Tubuhnya tak sanggup untuk berdiri hingga hampir saja terjatuh jika saja tak ada tangan yang menopangnya dari belakang.
"Astaga Prilly, lo kenapa?" Tanya Devan panik. Seperti biasa, setiap pagi Devan selalu datang ke rumah Prilly tanpa absen. Saat tak menemukan sosok yang dicarinya, Devan sudah bisa menebak dimana keberadaan sosok itu. Ia berjalan kembali ke halaman depan rumah Prilly lalu memasuki pojok halaman yang tertutupi oleh pepohonan berdaun lebat. Alangkah terkejutnya ia saat melihat Prilly yang hampir terjatuh, reflek ia berlari dan menahan tubuh wanita itu.
"Sa..kit.." rintih Prilly yang semakin membuat Devan panik. Tak sengaja ia melihat cairan merah mengalir turun lewat kaki jenjang Prilly.
"Ya Tuhan Prilly, kita ke rumah sakit sekarang." Devan mengangkat tubuh Prilly ala bridal style menuju mobilnya. Tanpa pamit atau sekedar berucap sepatah kata apapun Devan kembali keluar dari pekarangan rumah Prilly.

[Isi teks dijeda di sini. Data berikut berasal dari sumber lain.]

(** * WebPagesDownloadToZip: the fetch-archive loop of [downloader.py]

    A shallow embedding of [downloader.py] (version 1.1.0).  The pure part
    (the entry name derived from a URL) is a Rocq function over strings;
    the effectful part ([run], [main]) is written in a small monad that
    threads the process state and lets an exception leave the state it
    was raised in, as Python does.

    Library calls the script relies on ([urllib.parse.urlparse],
    [os.path.basename], [zipfile.ZipFile], [requests.get],
    [random.randint], [pathlib.Path]) are modelled after the behaviour
    of CPython 3.11 and requests 2.x, POSIX flavour. *)

From Stdlib Require Import String Ascii List ZArith Lia Bool.
Import ListNotations.
Local Open Scope string_scope.
Local Open Scope Z_scope.

(** ** Python string primitives

    A Python [str] is modelled as the Rocq [string] of its characters,
    one [ascii] for each code point: the model covers the texts whose
    code points are below 256, and [len] counts characters.  The
    delimiters the code looks for are all ASCII. *)

Module PyStr.

(** [c in s] *)
Fixpoint contains (c : ascii) (s : string) : bool :=
  match s with
  | EmptyString => false
  | String d t => Ascii.eqb d c || contains c t
  end.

Suasana mobil saat itu nampak tegang karena Prilly terus saja merintih kesakitan, Devan pun semakin menambah laju mobilnya sembari memberikan kalimat penenangnya kepada wanita itu.
Setelah 20 menit menembus kota Jakarta, akhirnya mobil Devan sampai di rumah sakit terdekat. Ia meminta bantuan para perawat untuk membawa Prilly segera. Perawat itu langsung menaruh tubuh Prilly di transfer bed dan mendorongnya masuk. Disepanjang koridor Prilly terus saja merintih kesakitan memegangi perutnya, Devan yang tak tau harus bagaimanapun hanya megggengam tangan mungil itu agar tenang.
"Pak, saya mohon anda tunggu sini," perintah salah satu perawat yang mendorong Prilly masuk tadi.
"Anda bagaimana sih? Dia butuh saya! Masa' saya gak boleh masuk?" Sentak Devan tak terima.
"Maaf pak, ini sudah jadi peraturan rumah sakit. Saya permisi." Perawat itu lalu masuk ke ruang ICU.
Devan meraup wajahnya frustasi. Pikirannya berkecambuk saat melihat darah segar yang terus mengalir di kaki jenjang Prilly tadi.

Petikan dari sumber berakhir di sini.